* Directions *
Some lines hold the string "Hgeo". Copy all of them from the material that follows.

(Supplied information Opens)

Lemma sector_buf_ok iobuf i re :
  Z.of_nat i < rx_max_resources rx -> rindex_entry_ok re ->
  mem_read (sector_buf iobuf i re) (entry_pos rx i - sector_of i) sizeof_rindex_entry = rindex_entry_out re (zeros sizeof_rindex_entry) /\
  forall a, sector_of i <= a < sector_of i + rx_ss rx -> a < entry_pos rx i \/ entry_pos rx i + entry_size <= a ->
    sector_buf iobuf i re (a - sector_of i) = iobuf a.
Proof.
  intros Hi Hre. destruct (entry_bounds rx Hgeo i Hi) as (_ & H1 & H2 & H3 & H4). destruct (index_sizes rx Hgeo) as (Hss & _).
  pose proof (Z.div_mod (entry_pos rx i) (rx_ss rx) ltac:(lia)) as Hd.
  pose proof (rindex_entry_out_length _ (zeros sizeof_rindex_entry) Hre eq_refl) as Hlen.
  unfold sector_buf. set (bs := rindex_entry_out _ _) in *. unfold sector_of in *. split.
  - replace (entry_pos rx i - _) with (entry_pos rx i mod rx_ss rx) by lia. rw -Hlen. apply mem_read_put.
  - intros a Ha Hout. unfold buf_put, mem_write. rw Hlen. fold entry_size.
    destruct (_ && _) eqn:Ein; [zbool; lia|]. rw mem_of_mem_read; [lia|]. f_equal. lia.
Qed.

(** What [update_rindex] does for an entry of the index. *)
Lemma update_step io_timeout iobuf name i off delete :
  Z.of_nat i < rx_max_resources rx ->
  update_rindex io_timeout rx iobuf name (entry_pos rx i) off delete =
    (r ← call (CMemalign (rx_ss rx));
     if nz (fst r) then Ret (fst r)
     else write_iobuf rx.(rx_disk).(sd_fd) (rx.(rx_disk).(sd_offset) + sector_of i)
            (sector_buf iobuf i (new_entry name off delete)) (rx_ss rx) io_timeout).
Proof.
  intros Hi. destruct (entry_bounds rx Hgeo i Hi) as (E & H1 & H2 & H3 & H4).
  destruct (index_sizes rx Hgeo) as (Hss & Ha & Hm & _). unfold sector_buf, sector_of.
  pose proof (Z.mod_pos_bound (entry_pos rx i) (rx_ss rx) ltac:(lia)) as Hb.
  assert (0 <= entry_pos rx i / rx_ss rx) by (apply Z.div_pos; lia).
  unfold update_rindex. destruct (Z.eqb_spec (rx_ss rx) 0); [lia|].
  assert (u64 (rx_ss rx) = rx_ss rx) as -> by (destruct Hss as [-> | ->]; done).
  assert (forall x, 0 <= x <= 8388608 -> u32 x = x) as Hu by (intros x Hx; apply wrapu_small; split; lia).
  rw (Hu (entry_pos rx i / rx_ss rx * rx_ss rx)); [nia|]. rw (Hu (entry_pos rx i mod rx_ss rx)); [lia|].
  set (so := entry_pos rx i / rx_ss rx * rx_ss rx) in *. unfold buf_get at 1.
  assert ((0 <=? so) && (0 <=? rx_ss rx) && (so + rx_ss rx <=? rx_align rx) = true) as -> by (rw !andb_true_iff !Z.leb_le; nia).
  destruct (Z.ltb_spec (rx_ss rx) (entry_pos rx i mod rx_ss rx + entry_size)); [lia|].
  assert (u64 (rx.(rx_disk).(sd_offset) + so) = rx.(rx_disk).(sd_offset) + so) as ->; [|done].
  destruct Hgeo as [_ ? _ ?]. apply wrapu_small. split; nia.
Qed.

Lemma run_update w iobuf io_timeout name i off delete :
  reliable w -> (forall a, 0 <= a < rx_align rx -> iobuf a = index_area rx w a) ->
  Z.of_nat i < rx_max_resources rx -> name_ok name -> is_u 64 off ->
  exists w', run world_handler (update_rindex io_timeout rx iobuf name (entry_pos rx i) off delete) w = (Some 0, w') /\
    entry_put rx i (new_entry name off delete) w w'.
Proof.
  intros Hw Hbuf Hi Hn Hoff. destruct (entry_bounds rx Hgeo i Hi) as (_ & H1 & H2 & H3 & H4).
  destruct (index_sizes rx Hgeo) as (Hss & _). pose proof (Z.div_mod (entry_pos rx i) (rx_ss rx) ltac:(lia)) as Hd.
  pose proof (Z.mod_pos_bound (entry_pos rx i) (rx_ss rx) ltac:(lia)) as Hb.
  assert (0 <= entry_pos rx i / rx_ss rx) by (apply Z.div_pos; lia). fold (sector_of i) in H3.
  assert (Hs : sector_of i <= entry_pos rx i /\ entry_pos rx i + entry_size <= sector_of i + rx_ss rx /\ 0 <= sector_of i) by (unfold sector_of; nia).
  rw update_step // run_bind run_memalign //. cbn [nz fst Z.eqb negb]. rw run_write_iobuf //. eexists. split; [done|].
  destruct (sector_buf_ok iobuf i _ Hi (new_entry_ok name off delete Hn Hoff)) as [E1 E2]. unfold entry_size in *.
  split; [..|done|done].
  - rw -E1. apply mem_read_ext. intros k Hk. unfold index_area, world_put. cbn [w_dev]. rw Z.eqb_refl. unfold mem_write at 1.
    rw !(proj2 (Z.leb_le _ _)) ?(proj2 (Z.ltb_lt _ _)) ; [lia..|]. cbn [andb]. f_equal. lia.
  - intros fd a Hfa. unfold entry_size in Hfa. unfold world_put. cbn [w_dev].
    destruct (Z.eqb_spec fd rx.(rx_disk).(sd_fd)) as [-> |]; [|done].
    unfold mem_write. destruct (_ && _) eqn:Ein; [|done]. zbool. replace (a - (_ + sector_of i)) with (a - rx.(rx_disk).(sd_offset) - sector_of i) by lia.
    rw E2; [lia..|]. rw Hbuf; [lia|]. unfold index_area. f_equal. lia.
Qed.
End put.

(** ** Whole operations on a device without failures *)

Definition opened (d : sync_disk) : sync_disk := SyncDisk d.(sd_path) d.(sd_offset) 512 (nth 0 d.(sd_path) 0).

(** The index that an operation finds on the device. *)
Definition the_index (ri : sanlk_rindex) (w : world) : rindex_info :=
  let d := opened ri.(ri_disk) in
  RindexInfo ri d (rindex_header_in (mem_read (w.(w_dev) d.(sd_fd)) d.(sd_offset) sizeof_rindex_header)).

(** The device opens and has an index of the lockspace with entries that fit. *)
Record indexed (ri : sanlk_rindex) (w : world) : Prop := {
  ix_reliable : reliable w;
  ix_fd : 0 <= nth 0 ri.(ri_disk).(sd_path) 0;
  ix_header : check_header (the_index ri w) = Some 0;
  ix_geometry : index_geometry (the_index ri w)
}.

(** What is known of the lockspace: nothing, without it. *)
Definition op_space (com : command_line) (nolock : bool) : rx_space :=
  if nolock then RxSpace com.(com_io_timeout) 0 0 0 else RxSpace 10 512 2 9.

Lemma run_open_disk d w :
  0 <= nth 0 d.(sd_path) 0 -> run world_handler (open_disk d) w = (Some (0, opened d), w).
Proof. intros Hd. cbn. destruct (Z.ltb_spec (nth 0 (sd_path d) 0) 0); [lia|done]. Qed.

Lemma run_close_disk d w : run world_handler (close_disk d) w = (Some tt, w).
Proof. unfold close_disk, close_disks. destruct (Z.eqb (sd_fd d) (-1)); done. Qed.

Lemma run_header com ri w nolock :
  indexed ri w ->
  run world_handler (read_rindex_header com (if nolock then no_space else RxSpace 10 512 2 9)
    (RindexInfo ri (opened ri.(ri_disk)) header_zero)) w =
  (Some (0, op_space com nolock, the_index ri w), w).
Proof.
  intros [Hw Hfd Hh _]. unfold read_rindex_header.
  assert (E : forall ss spi, ss = 512 \/ ss = 4096 ->
    run world_handler (r ← call (CMemalign ss);
      if nz (fst r) then Ret (- ENOMEM, spi, RindexInfo ri (opened (ri_disk ri)) header_zero)
      else
        r ← read_iobuf (sd_fd (opened (ri_disk ri))) (sd_offset (opened (ri_disk ri))) ss (rs_io_timeout spi);
        if fst r <? 0 then Ret (fst r, spi, RindexInfo ri (opened (ri_disk ri)) header_zero)
        else
          bs ← buf_get ss (snd r) 0 (Z.of_nat sizeof_rindex_header);
          let rx := RindexInfo ri (opened (ri_disk ri)) (rindex_header_in bs) in
          match check_header rx with
          | None => Ub
          | Some rv => Ret (if rv <? 0 then rv else fst r, spi, rx)
          end) w = (Some (0, spi, the_index ri w), w)).
  { intros ss spi Hss. rw run_bind run_memalign //. cbn [nz fst Z.eqb negb]. rw run_bind run_read_iobuf //. cbn [fst snd Z.ltb Z.compare].
    rw run_bind. unfold buf_get, sizeof_rindex_header.
    assert ((0 <=? 0) && (0 <=? Z.of_nat 80) && (0 + Z.of_nat 80 <=? ss) = true) as -> by (destruct Hss as [-> | ->]; done).
    cbn [run]. set (h := rindex_header_in _).
    assert (RindexInfo ri (opened (ri_disk ri)) h = the_index ri w) as ->.
    { unfold the_index. by f_equal. }
    by rw Hh. }
  destruct nolock; [apply (E 4096 (op_space com true)); by right|apply (E 512 (op_space com false)); by left].
Qed.

Lemma run_op com {A} ri op nolock (fail : Z -> A) body w r w' :
  indexed ri w -> run world_handler (body (op_space com nolock) (the_index ri w)) w = (Some (Some r), w') ->
  run world_handler (rindex_op com ri op nolock fail body) w = (Some (Some r), w').
Proof.
  intros Hi Hb. unfold rindex_op. rw run_bind run_open_disk; [by destruct Hi|]. cbn [fst snd Z.ltb Z.compare]. rw run_bind.
  assert (run world_handler (if nolock then Ret (0, no_space)
         else b ← call (CBeginRindexOp ri.(ri_lockspace_name) op);
              let '(rv, (iot, ss, id, gen)) := b in Ret (rv, RxSpace iot ss id gen)) w =
    (Some (0, if nolock then no_space else RxSpace 10 512 2 9), w)) as -> by (by destruct nolock).
  cbn [fst snd Z.ltb Z.compare]. rw run_bind run_header //. cbn [Z.ltb Z.compare]. rw run_bind Hb.
  assert (run world_handler (if nolock then Ret tt else call (CClearRindexOp ri.(ri_lockspace_name))) w' = (Some tt, w')) as E
    by (by destruct nolock).
  by rw run_bind E run_bind run_close_disk.
Qed.

Lemma run_read_rindex rx w io_timeout :
  reliable w -> run world_handler (read_rindex io_timeout rx) w = (Some (0, Some (index_area rx w)), w).
Proof.
  intros Hw. unfold read_rindex. rw run_bind run_memalign //. cbn [nz fst Z.eqb negb]. by rw run_bind run_read_iobuf.
Qed.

(Supplied information Closes)

* The completed task *
  intros Hi Hre. destruct (entry_bounds rx Hgeo i Hi) as (_ & H1 & H2 & H3 & H4). destruct (index_sizes rx Hgeo) as (Hss & _).
  intros Hi. destruct (entry_bounds rx Hgeo i Hi) as (E & H1 & H2 & H3 & H4).
  destruct (index_sizes rx Hgeo) as (Hss & Ha & Hm & _). unfold sector_buf, sector_of.
  destruct Hgeo as [_ ? _ ?]. apply wrapu_small. split; nia.
  intros Hw Hbuf Hi Hn Hoff. destruct (entry_bounds rx Hgeo i Hi) as (_ & H1 & H2 & H3 & H4).
  destruct (index_sizes rx Hgeo) as (Hss & _). pose proof (Z.div_mod (entry_pos rx i) (rx_ss rx) ltac:(lia)) as Hd.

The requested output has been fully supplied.